Tag Archives: D3.js

About 43000 results

November 8, 2015 Tuija

Since few days now, I’ve had my Google search archive with me. In my case, it’s a collection of 38 JSON files, containing search strings and timestamps. The oldest file dates back to mid-2006, which acts as a digital marriage certificate of us, me and the Internet giant.

It took no more than 15 minutes for Google to fulfill my wish to get the archive as a zipped file. For more information on How & Where, see e.g. Google now lets you export your search history.

Now, this whole archive business started when I was led to a very nice blog posting by Lisa Charlotte Rost
.

I find it fascinating, what you can tell about a person just by looking at her searches. Or rather, what kind of narratives s/he builds upon them; to publish all search strings verbatim is not really an option.

Halfway in the 4-week course Intermediate D3 for Data Visualization, the theme is stacked charts. Maybe I could visualize, on a timeline, as a stacked area chart, some aspects of my search activity. But what aspects? What sort of person am I as a searcher?

Quite dull, I have to admit. No major or controversial hobbies, no burning desire to follow latest gadgets, only mildly hypocondriac, not much interest at all in self-help advisory. Wikipedia is probably my number one landing site. Very often I use Google simply as a text corpus, an evidence-based dictionary:”Has this English word/idiom been used in the UK or did I just made it up, or misspelled?” Unlike Lisa, who tells in episode #61 of the Data Stories podcast that now when she lives in a big city, Berlin, she often searches for directions – I do not. Well, compared to Berlin, Helsinki do is small, but we also have a superb web service for guiding us around here, Journey Planner. So instead of a search, I’ll go straight there.
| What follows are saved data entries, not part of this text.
(* ===== verification/GateFault.v ===== *)
(** Worker faults: why a gate side fails without a failed verification.
    [rcGateSideFault] and everything it calls in
    [internal/orchestrator/rc_gate.go], with [parseRuntimeJSON] of
    [builders_worker.go] and [RuntimePayload.Normalize] of
    [internal/reporting/types.go].

    The planned-restart tracker is a mutable object in the code; here its
    state is threaded through the event loop. *)
From Stdlib Require Import Ascii.
From S2P Require Import Prelude GoStrings Regex Model GoTime Classification GateFleet SoakDB.

(** * Constants *)

Definition rcGateVerificationHistory : nat := 2000.
Definition rcGateWorkerEventHistory : nat := 2000.
Definition rcGateReasonDiskExhausted := "disk_exhausted".
Definition rcGateReasonWorkerCrashLoop := "worker_crash_loop".
Definition rcGateReasonWorkerDegraded := "worker_degraded".
Definition rcGateReasonHarnessInconclusive := "harness_inconclusive".
Definition rcGateCrashLoopEvents : Z := 2.
Definition rcGateDiskExhaustedUsedPct : float64 := f64_of_Z 98.
Definition rcGateFlyNotRestartingMarker := "not restarting".
Definition rcGateStaleWorkerMessage := "worker missed heartbeat deadline".
Definition rcGateStaleGrace : duration := (30 * Minute)%Z.
Definition rcGateStaleBurstWorkers : Z := 3.
Definition rcGateStaleBurstWindow : duration := (90 * Second)%Z.
Definition rcGatePlannedRestartWindow : duration := (10 * Minute)%Z.
Definition rcGateDiskFullEventTypes :=
  ["platform_disk_full"; "platform_disk_full_no_progress"; "platform_disk_full_recovery_failed"].
Definition rcGateCrashEventTypes := ["platform_restart"; "platform_oom"; "platform_killed"; "worker_failed"].
Definition rcGatePlannedLifecycleMarkers := ["stress scenario phase ended"; "upgrade warm-up ended"].
Definition rcGatePreStartFailurePrefixes :=
  ["populate:"; "prepare disk-full recovery reserve:"; "write litestream config:"; "start litestream:"].
Definition LegacyRuntimeTelemetryError :=
  "worker telemetry did not include snapshot health metadata; litestream runtime fields may be stale".

(** * Runtime payloads *)

Definition hasSnapshotMetadata (p : RuntimePayload) : bool :=
  negb (IsZero (rt_SnapshotCollectedAt p)) || rt_LitestreamSnapshotHealthy p ||
  negb (TrimSpace (rt_LitestreamSnapshotError p) =s "").

Definition hasLitestreamRuntimeFields (p : RuntimePayload) : bool :=
  if (0 <? rt_DBTXID p)%Z || (0 <? rt_ReplicatedTXID p)%Z || (0 <? rt_DBCount p)%Z ||
     f64_ltb f64_zero (rt_LitestreamUptimeSeconds p)
  then true
  else let status := TrimSpace (rt_DBStatus p) in negb (status =s "") && negb (status =s "unknown").

Definition Normalize (p : RuntimePayload) (observedAt : time) : RuntimePayload :=
  let normalized :=
    if negb (hasSnapshotMetadata p) && hasLitestreamRuntimeFields p
    then p <| rt_LitestreamSnapshotError := LegacyRuntimeTelemetryError |> else p in
  if IsZero (rt_SnapshotCollectedAt normalized) && negb (IsZero observedAt)
  then normalized <| rt_SnapshotCollectedAt := observedAt |> else normalized.

(** * Planned restarts *)

(** [exit code:?\s*(0|143)\b] *)
Definition rcGateCleanExitPattern : re :=
  RSeq (RLit "exit code") (RSeq (ROpt (RLit ":")) (RSeq (RStar (RChar re_space))
    (RSeq (RAlt (RLit "0") (RLit "143")) RWordB))).
Definition rcGateCleanExitMessage (message : string) : bool :=
  MatchString rcGateCleanExitPattern (ToLower message).

Definition rcGateWithinPlannedWindow (at_ moment : time) : bool :=
  let delta := time_Sub at_ moment in
  (- rcGatePlannedRestartWindow <=? delta)%Z && (delta <=? rcGatePlannedRestartWindow)%Z.

Definition rcGatePlannedLifecycleEvent (event : Event) : bool :=
  if negb (e_EventType event =s "worker_failed") then false
  else existsb (Contains (ToLower (e_Message event))) rcGatePlannedLifecycleMarkers.

Record rcGatePlannedRestarts := mkPlanned {
  pl_phase : duration;
  pl_moments : list time;
  pl_forgiven : list time
}.
#[export] Instance rcGatePlannedRestarts_eta : Settable rcGatePlannedRestarts :=
  fun r => mkPlanned (pl_phase r) (pl_moments r) (pl_forgiven r).

Definition time_mem (t : time) (l : list time) : bool := existsb (Z.eqb t) l.

Definition normalize (p : rcGatePlannedRestarts) (at_ : time) : time :=
  if (0 <? pl_phase p)%Z then
    let boundary := Truncate at_ (pl_phase p) in
    if (Z.quot (pl_phase p) 2 <? time_Sub at_ boundary)%Z then time_Add boundary (pl_phase p) else boundary
  else match List.find (rcGateWithinPlannedWindow at_) (pl_moments p) with
       | Some moment => moment
       | None => at_
       end.

(** The loop body of [rcGatePlannedRestartsFor]. *)
Definition plannedStep (planned : rcGatePlannedRestarts) (event : Event) : rcGatePlannedRestarts :=
  if negb (rcGatePlannedLifecycleEvent event) then planned
  else let moment := normalize planned (e_CreatedAt event) in
       if time_mem moment (pl_moments planned) then planned
       else planned <| pl_moments := pl_moments planned ++ [moment] |>.

Definition rcGatePlannedRestartsFor (worker : Worker) (events : list Event) : rcGatePlannedRestarts :=
  let phase :=
    if w_ProfileName worker =s gateStressProfile then
      match ParseDuration rcGateStressPhase with
      | Some phase => if (0 <? phase)%Z then phase else 0%Z
      | None => 0%Z
      end
    else 0%Z in
  fold_left plannedStep
    events (mkPlanned phase [] []).

Definition forgive (p : rcGatePlannedRestarts) (event : Event) : bool * rcGatePlannedRestarts :=
  let moment := normalize p (e_CreatedAt event) in
  if negb (rcGateWithinPlannedWindow (e_CreatedAt event) moment) then (false, p)
  else
    let plannedMoment := time_mem moment (pl_moments p) ||
                         ((0 <? pl_phase p)%Z && rcGateCleanExitMessage (e_Message event)) in
    if negb plannedMoment || time_mem moment (pl_forgiven p) then (false, p)
    else (true, p <| pl_forgiven := pl_forgiven p ++ [moment] |>).

(** * Faults *)

Definition rcGateCurrentlySilent (worker : Worker) (lastStale end_ : time) : bool :=
  let staleSilent :=
    if negb (IsZero lastStale) then (rcGateStaleGrace <=? time_Sub end_ lastStale)%Z else true in
  match w_LastHeartbeatAt worker with
  | Some beat => if After beat lastStale then (rcGateStaleGrace <=? time_Sub end_ beat)%Z else staleSilent
  | None => staleSilent
  end.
One area of digital life I’ve been increasingly interested in – and what this blog and my job blog reflect, too, I hope – is coding. Note, “coding” not as in building software but as in scripting, mashupping, visualizing. Small-scale, proof-of-concept data wrangling. Learning by doing. Part of it is of course related to my day job at Aalto University. For example, now when we are setting up a CRIS system, I’ve been transforming, with XSLT, legacy publication metadata to XML. It needs to validate against the Elsevier Pure XML Schema before it can be imported.

A few years now, appart XSLT, the other languages I have been writing with, are R and Perl. Unix command line tools I use on a daily basis. Thanks to the D3 course, I’m also slowly starting to get familiar with JavaScript. Python has been on my list a longer time, but since the introductory course I took at CSC – IT Center for Science some time ago, I haven’t really touched it.

I’m not the only one that googles while coding. Mostly it’s about a specific problem: I need to accomplish something but cannot remember or don’t know, how. When you are not a full-time coder, you forget details easily. Or, you get an error message you cannot understand. Whatever.

Are my coding habits visible in the search history? If yes, in what way.

First thing to do with the JSON files, was to merge them into one. For this, I turned to R.

library(jsonlite)
 
filenames <- list.files("Searches", pattern="*.json", full.names=TRUE)
jsons.as.list <- lapply(filenames, function(f) fromJSON(txt = f))
alljson <- toJSON(jsons.as.list)
write(alljson, file = "g.json")

Then, just as Lisa did, I fired up Google Refine, and opened a new project on g.json.

To do:

add Boolean value columns for JavaScript, XSLT (including XPath), Python, Perl and R by filtering the query column with the respective search string
convert Unix timestamps to Date/Time (Epoch time to Date/Time as String). For now, I’m only interested in date, not time of day
export all Boolean columns and Date to CSV

From the language names, R is the most tricky one to filter because it is just one character. Therefore, I need to build a longish Boolean or sentence for that.

Here I’m ready with R and Date, and checking the results with a text facet on the column r.

Thanks to a clearly commented template by the D3 course leader, Scott Murray, the stacked area chart was easy to do, but only after I had figured out how to process and aggregate yearly counts by language. Guess what – I googled for a hint, and got it. The trick was, while looping over all rows by language, to define an object to store counts by year. Then, for every key (=year), I could push values to the dataset array.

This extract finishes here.